> [TASK REQUIREMENTS]
Reading the records below, how many lines contain "Instance"? Respond with a number and nothing else.

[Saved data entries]
§

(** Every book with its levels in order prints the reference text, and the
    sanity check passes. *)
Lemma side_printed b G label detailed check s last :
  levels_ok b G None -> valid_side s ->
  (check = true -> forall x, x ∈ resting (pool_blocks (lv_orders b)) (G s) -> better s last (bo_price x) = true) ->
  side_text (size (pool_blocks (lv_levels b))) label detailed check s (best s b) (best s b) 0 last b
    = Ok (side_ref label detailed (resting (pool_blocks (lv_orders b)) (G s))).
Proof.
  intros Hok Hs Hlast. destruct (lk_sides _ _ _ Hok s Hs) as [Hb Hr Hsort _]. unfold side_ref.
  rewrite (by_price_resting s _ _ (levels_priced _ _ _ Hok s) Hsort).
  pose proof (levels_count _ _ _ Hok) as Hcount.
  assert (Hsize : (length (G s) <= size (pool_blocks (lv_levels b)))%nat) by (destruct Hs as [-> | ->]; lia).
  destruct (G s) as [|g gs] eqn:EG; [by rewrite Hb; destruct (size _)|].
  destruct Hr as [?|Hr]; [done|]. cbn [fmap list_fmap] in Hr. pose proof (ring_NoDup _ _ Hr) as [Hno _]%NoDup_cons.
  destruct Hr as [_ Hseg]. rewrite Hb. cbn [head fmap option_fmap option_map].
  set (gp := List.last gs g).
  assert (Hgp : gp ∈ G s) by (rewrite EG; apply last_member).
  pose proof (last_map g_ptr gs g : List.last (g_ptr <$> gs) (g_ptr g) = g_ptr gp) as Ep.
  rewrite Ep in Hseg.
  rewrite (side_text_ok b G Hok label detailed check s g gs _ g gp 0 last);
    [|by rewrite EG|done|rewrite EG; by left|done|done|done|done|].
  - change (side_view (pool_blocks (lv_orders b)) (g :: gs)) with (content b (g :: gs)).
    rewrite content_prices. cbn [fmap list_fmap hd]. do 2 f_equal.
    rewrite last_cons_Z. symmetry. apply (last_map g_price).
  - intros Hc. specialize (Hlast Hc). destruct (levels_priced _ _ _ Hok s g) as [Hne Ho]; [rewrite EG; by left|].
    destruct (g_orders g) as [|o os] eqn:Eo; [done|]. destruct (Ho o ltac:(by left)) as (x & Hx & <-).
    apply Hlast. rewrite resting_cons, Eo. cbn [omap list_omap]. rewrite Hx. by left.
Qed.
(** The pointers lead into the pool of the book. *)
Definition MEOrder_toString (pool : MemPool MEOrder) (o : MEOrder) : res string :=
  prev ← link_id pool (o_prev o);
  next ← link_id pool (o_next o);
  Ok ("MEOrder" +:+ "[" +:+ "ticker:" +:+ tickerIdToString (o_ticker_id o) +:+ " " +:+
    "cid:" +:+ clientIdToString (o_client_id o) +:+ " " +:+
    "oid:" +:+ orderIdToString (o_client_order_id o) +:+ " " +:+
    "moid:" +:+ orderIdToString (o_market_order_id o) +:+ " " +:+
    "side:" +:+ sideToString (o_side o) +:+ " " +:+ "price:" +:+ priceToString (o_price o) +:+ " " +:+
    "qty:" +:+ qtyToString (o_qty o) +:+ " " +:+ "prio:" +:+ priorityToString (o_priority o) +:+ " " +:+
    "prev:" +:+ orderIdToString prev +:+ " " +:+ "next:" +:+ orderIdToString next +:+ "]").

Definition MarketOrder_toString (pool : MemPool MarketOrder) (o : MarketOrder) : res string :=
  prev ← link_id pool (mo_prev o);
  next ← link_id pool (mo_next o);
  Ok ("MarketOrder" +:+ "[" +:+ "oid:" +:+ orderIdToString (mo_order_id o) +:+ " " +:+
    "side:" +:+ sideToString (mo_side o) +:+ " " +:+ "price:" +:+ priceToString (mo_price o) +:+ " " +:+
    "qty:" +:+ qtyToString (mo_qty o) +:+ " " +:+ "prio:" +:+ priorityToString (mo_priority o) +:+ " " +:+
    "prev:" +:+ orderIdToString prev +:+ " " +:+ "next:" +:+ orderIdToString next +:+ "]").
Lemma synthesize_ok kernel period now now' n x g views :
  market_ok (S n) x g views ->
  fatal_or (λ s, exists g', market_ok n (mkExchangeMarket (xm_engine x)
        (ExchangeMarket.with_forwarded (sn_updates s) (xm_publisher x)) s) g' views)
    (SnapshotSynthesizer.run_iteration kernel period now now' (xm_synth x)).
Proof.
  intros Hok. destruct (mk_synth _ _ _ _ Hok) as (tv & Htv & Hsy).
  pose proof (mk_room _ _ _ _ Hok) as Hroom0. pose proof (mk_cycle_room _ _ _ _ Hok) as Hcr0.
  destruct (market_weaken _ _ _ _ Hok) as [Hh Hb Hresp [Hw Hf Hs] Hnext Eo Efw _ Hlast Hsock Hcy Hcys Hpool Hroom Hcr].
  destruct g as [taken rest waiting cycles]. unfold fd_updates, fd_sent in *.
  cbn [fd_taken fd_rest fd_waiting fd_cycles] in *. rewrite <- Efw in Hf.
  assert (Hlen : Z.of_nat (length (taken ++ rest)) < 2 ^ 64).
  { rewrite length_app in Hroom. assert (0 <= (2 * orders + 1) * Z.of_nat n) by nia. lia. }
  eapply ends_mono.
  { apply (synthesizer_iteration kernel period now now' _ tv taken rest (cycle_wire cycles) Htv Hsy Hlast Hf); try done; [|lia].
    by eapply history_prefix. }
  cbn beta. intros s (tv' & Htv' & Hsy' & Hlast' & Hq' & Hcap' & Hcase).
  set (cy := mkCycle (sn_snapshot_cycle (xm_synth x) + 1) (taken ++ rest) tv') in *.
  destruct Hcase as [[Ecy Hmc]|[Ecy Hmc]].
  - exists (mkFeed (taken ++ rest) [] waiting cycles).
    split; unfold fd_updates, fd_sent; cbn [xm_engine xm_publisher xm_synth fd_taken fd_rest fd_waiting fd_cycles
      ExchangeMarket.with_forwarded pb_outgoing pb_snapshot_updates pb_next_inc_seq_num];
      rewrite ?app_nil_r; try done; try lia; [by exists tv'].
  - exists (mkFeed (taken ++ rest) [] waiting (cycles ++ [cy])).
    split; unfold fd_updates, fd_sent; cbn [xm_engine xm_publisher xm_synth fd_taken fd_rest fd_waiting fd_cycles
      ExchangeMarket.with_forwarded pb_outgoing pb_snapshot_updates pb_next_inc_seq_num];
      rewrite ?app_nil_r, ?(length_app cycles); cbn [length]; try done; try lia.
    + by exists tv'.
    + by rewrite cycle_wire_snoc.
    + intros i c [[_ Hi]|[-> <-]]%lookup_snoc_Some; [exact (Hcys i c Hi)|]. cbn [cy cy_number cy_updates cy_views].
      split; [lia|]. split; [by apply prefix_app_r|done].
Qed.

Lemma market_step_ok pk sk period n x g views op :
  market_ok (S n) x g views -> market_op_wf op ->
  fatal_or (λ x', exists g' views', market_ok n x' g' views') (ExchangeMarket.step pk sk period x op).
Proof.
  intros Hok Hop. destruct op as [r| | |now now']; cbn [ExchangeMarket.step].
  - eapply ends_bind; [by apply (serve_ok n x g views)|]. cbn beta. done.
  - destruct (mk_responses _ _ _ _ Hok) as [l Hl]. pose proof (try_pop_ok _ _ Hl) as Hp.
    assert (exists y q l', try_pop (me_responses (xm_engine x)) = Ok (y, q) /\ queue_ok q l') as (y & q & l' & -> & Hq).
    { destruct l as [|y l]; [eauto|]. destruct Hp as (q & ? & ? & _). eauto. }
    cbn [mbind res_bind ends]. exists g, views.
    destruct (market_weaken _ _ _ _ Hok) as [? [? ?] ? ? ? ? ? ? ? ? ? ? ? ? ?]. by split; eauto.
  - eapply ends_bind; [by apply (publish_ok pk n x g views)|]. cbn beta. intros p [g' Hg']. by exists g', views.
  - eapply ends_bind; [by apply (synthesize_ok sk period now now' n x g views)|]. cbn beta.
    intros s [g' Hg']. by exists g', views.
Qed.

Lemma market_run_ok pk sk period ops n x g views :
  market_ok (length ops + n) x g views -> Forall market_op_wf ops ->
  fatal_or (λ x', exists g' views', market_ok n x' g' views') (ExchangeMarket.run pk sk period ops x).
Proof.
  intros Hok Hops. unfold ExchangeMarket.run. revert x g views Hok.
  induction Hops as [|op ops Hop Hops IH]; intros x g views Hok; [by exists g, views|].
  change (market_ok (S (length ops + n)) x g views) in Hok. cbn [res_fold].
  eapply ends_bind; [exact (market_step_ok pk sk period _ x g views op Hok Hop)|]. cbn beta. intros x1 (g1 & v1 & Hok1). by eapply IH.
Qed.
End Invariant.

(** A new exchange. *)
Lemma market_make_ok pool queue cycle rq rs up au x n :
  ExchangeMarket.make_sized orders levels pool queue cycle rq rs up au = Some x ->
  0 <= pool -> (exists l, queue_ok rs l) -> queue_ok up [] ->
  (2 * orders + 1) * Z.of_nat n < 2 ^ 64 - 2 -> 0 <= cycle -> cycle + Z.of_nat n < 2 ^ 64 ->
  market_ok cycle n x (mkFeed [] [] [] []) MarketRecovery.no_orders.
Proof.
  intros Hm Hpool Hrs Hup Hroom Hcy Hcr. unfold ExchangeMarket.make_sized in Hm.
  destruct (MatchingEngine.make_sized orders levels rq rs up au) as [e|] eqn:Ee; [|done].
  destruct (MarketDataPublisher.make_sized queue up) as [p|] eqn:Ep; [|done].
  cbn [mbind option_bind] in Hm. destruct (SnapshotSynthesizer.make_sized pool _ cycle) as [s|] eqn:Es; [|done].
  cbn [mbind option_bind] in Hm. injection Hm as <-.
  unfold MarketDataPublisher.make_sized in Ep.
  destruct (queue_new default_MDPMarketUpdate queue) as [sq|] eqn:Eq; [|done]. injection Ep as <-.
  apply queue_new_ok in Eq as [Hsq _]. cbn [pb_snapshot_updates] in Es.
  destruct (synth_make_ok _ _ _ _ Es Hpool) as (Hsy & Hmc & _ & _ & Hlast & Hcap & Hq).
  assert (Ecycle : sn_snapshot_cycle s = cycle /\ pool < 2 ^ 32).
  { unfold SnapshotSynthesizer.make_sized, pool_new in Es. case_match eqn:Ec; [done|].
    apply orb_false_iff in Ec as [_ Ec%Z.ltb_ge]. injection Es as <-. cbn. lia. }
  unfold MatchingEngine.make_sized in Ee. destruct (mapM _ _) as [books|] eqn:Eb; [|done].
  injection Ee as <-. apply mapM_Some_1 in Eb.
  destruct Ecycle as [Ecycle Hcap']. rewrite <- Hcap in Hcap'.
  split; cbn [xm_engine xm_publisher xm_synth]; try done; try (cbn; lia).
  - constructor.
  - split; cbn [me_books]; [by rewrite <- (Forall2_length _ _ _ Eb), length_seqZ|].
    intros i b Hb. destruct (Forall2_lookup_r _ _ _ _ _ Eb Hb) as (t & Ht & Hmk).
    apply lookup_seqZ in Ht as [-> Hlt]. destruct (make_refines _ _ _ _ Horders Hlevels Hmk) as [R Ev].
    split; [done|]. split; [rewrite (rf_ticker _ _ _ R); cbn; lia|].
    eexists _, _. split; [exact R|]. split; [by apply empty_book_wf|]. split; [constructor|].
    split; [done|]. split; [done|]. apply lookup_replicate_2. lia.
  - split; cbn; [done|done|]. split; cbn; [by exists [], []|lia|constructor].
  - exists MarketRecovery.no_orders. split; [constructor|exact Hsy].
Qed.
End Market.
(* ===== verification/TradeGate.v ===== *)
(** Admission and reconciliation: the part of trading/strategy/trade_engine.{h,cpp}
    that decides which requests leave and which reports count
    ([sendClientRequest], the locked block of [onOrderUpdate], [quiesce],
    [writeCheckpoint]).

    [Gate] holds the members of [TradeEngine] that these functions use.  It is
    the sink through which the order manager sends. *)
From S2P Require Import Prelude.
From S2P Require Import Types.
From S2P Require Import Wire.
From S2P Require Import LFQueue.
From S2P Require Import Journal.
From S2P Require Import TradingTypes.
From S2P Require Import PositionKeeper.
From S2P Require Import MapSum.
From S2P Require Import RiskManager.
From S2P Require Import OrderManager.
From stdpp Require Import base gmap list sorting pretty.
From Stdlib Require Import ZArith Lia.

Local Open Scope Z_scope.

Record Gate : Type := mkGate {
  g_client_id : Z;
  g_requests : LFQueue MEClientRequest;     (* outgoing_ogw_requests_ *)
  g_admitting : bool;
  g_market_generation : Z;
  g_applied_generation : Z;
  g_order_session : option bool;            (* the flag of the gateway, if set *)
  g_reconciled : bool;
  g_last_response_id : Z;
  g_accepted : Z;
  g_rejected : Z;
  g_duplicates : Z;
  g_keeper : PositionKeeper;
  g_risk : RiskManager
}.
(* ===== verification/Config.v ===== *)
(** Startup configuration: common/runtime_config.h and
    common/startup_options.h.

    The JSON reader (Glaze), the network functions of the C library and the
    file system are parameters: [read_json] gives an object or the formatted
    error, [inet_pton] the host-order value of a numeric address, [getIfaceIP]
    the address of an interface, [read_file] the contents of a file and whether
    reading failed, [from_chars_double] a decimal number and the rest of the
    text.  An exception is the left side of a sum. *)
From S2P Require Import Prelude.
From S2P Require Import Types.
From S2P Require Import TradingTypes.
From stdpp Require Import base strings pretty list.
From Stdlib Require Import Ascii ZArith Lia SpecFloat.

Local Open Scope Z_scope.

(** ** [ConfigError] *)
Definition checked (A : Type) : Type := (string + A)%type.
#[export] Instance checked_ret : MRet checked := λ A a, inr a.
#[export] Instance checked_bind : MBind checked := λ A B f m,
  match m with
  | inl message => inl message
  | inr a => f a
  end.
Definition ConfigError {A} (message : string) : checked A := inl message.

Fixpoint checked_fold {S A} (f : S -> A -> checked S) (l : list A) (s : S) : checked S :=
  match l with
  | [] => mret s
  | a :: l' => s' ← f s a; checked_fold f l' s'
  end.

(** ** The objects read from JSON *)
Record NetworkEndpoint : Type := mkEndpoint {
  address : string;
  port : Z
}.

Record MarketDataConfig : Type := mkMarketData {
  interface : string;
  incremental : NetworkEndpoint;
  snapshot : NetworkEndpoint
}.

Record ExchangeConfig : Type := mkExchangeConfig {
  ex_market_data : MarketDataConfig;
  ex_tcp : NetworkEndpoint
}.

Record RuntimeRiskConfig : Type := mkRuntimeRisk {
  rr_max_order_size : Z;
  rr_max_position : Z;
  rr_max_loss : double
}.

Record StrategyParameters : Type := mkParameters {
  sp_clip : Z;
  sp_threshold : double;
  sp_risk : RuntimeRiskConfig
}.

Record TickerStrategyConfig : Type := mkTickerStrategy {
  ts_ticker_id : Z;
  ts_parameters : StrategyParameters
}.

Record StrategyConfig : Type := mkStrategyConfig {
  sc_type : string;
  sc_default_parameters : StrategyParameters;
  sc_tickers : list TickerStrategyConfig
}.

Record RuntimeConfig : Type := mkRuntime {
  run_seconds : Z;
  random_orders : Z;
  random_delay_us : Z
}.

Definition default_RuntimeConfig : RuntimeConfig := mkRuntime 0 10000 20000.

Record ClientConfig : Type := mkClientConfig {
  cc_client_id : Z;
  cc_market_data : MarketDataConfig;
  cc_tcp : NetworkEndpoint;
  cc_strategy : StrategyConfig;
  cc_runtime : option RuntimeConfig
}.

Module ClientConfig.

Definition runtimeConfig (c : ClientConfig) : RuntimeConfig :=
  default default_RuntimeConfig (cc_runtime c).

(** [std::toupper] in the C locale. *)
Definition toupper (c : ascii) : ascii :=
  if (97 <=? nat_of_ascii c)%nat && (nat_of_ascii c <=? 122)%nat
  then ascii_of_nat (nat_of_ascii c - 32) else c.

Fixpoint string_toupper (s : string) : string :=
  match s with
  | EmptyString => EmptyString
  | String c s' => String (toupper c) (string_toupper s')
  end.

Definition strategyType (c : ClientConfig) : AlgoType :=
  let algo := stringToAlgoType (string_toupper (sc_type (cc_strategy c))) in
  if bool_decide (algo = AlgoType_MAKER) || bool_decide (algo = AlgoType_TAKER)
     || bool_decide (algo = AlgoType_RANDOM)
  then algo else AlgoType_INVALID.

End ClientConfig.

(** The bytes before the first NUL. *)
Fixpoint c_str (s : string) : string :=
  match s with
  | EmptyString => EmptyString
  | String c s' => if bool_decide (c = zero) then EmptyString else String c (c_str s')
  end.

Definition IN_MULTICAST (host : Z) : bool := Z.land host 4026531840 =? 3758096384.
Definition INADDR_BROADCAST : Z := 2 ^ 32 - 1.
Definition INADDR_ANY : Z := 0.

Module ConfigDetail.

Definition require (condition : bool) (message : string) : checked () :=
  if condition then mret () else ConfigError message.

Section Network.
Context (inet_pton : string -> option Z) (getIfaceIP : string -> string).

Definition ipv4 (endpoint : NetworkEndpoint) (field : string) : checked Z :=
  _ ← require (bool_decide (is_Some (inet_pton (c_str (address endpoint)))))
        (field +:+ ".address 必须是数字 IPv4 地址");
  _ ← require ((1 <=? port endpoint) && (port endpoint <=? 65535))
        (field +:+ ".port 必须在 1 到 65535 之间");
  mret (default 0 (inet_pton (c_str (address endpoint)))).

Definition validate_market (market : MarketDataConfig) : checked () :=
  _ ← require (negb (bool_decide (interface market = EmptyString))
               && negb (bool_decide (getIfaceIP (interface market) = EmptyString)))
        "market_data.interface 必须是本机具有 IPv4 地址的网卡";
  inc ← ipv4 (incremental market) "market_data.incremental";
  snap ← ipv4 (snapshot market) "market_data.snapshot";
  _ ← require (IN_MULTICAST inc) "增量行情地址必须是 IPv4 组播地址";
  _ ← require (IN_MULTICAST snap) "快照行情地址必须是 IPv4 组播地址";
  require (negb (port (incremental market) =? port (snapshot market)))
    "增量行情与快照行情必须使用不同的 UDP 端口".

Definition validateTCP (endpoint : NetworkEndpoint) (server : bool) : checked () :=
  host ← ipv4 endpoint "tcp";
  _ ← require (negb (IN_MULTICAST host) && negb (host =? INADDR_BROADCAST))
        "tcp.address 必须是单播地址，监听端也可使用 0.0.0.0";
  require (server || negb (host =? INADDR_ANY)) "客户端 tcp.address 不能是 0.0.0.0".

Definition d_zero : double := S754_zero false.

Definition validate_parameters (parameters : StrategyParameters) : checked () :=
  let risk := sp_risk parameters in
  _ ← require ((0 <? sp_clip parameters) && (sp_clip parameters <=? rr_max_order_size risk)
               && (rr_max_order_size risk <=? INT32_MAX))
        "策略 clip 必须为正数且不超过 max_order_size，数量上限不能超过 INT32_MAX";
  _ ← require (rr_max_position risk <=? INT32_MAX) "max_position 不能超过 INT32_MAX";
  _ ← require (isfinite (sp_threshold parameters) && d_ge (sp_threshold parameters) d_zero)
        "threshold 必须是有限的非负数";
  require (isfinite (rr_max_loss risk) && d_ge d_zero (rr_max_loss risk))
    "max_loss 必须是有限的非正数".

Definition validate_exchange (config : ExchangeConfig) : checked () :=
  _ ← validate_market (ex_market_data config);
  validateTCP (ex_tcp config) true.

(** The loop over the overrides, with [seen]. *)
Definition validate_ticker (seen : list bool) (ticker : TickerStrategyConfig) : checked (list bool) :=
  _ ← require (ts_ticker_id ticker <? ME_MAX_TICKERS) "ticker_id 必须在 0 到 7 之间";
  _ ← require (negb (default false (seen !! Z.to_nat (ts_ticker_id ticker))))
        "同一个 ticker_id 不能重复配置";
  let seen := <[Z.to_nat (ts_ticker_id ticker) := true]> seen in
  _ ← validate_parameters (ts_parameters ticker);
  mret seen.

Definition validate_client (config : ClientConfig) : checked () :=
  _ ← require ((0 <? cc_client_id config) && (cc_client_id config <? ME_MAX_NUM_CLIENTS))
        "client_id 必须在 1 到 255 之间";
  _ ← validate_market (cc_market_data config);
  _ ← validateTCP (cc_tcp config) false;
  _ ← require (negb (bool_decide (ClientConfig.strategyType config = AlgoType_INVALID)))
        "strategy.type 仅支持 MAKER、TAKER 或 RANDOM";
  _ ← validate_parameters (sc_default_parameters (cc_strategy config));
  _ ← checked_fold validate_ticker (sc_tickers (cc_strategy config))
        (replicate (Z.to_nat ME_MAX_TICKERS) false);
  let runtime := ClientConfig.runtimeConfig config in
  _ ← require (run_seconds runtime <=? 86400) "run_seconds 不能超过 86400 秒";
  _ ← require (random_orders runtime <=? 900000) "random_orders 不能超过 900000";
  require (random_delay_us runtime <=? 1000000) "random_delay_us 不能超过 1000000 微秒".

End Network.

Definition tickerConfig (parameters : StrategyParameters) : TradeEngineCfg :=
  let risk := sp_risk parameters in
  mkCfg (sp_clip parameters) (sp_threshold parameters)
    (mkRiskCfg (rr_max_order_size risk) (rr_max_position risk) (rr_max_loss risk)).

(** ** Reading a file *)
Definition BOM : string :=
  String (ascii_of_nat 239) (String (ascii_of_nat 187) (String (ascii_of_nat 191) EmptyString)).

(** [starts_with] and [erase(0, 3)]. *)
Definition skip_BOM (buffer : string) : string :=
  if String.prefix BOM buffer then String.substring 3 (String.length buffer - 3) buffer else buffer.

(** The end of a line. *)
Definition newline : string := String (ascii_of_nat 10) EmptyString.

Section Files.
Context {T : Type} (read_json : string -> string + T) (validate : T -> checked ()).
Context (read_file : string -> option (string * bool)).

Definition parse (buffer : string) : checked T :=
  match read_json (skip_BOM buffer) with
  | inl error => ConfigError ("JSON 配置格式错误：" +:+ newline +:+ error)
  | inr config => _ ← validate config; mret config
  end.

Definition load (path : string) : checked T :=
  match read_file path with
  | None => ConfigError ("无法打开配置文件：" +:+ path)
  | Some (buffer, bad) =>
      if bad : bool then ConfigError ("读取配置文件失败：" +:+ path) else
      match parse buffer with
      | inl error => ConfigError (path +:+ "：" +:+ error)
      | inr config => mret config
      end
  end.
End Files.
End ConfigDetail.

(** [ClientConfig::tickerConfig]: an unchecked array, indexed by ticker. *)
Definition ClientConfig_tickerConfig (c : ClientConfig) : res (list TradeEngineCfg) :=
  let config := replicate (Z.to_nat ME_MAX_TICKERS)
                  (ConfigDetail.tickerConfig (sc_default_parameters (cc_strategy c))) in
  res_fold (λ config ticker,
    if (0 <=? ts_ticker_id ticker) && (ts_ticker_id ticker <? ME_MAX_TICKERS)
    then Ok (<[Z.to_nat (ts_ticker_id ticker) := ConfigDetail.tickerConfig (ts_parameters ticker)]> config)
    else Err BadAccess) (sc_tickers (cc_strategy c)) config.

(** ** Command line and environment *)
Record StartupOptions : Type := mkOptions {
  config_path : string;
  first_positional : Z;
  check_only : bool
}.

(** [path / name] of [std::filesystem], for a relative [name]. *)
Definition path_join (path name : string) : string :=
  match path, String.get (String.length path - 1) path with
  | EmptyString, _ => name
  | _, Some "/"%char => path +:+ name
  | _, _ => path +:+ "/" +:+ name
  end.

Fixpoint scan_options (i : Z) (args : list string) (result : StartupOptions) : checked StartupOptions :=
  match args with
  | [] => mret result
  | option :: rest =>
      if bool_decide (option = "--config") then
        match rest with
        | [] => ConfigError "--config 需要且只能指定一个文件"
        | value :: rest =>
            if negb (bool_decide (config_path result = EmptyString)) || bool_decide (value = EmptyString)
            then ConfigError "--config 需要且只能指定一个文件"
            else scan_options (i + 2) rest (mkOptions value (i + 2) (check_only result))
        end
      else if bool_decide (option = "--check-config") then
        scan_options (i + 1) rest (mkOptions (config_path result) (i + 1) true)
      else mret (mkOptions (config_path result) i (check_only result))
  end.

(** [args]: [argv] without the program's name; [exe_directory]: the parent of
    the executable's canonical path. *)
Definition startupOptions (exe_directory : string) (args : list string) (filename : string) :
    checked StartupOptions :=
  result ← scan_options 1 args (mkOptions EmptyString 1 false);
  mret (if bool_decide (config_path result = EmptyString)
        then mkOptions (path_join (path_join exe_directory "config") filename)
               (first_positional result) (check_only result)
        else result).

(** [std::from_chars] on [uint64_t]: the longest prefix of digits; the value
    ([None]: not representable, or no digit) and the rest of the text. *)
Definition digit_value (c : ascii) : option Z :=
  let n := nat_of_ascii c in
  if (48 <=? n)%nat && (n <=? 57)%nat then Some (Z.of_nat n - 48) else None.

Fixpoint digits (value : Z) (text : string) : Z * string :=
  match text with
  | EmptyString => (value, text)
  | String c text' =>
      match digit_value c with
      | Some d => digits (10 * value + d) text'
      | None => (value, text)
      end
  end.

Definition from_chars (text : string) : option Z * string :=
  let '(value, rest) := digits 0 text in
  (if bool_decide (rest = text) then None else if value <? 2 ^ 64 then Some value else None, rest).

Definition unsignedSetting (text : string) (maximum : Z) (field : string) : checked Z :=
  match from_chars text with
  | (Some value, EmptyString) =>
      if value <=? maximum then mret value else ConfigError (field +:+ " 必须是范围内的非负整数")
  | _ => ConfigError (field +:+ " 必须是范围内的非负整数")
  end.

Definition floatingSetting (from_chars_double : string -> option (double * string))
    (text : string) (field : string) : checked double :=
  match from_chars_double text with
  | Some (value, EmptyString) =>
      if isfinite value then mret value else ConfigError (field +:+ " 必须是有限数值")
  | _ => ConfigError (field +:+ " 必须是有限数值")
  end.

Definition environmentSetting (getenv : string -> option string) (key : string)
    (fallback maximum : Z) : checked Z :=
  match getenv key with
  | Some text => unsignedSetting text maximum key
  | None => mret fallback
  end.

§

> [TASK RESULT]
2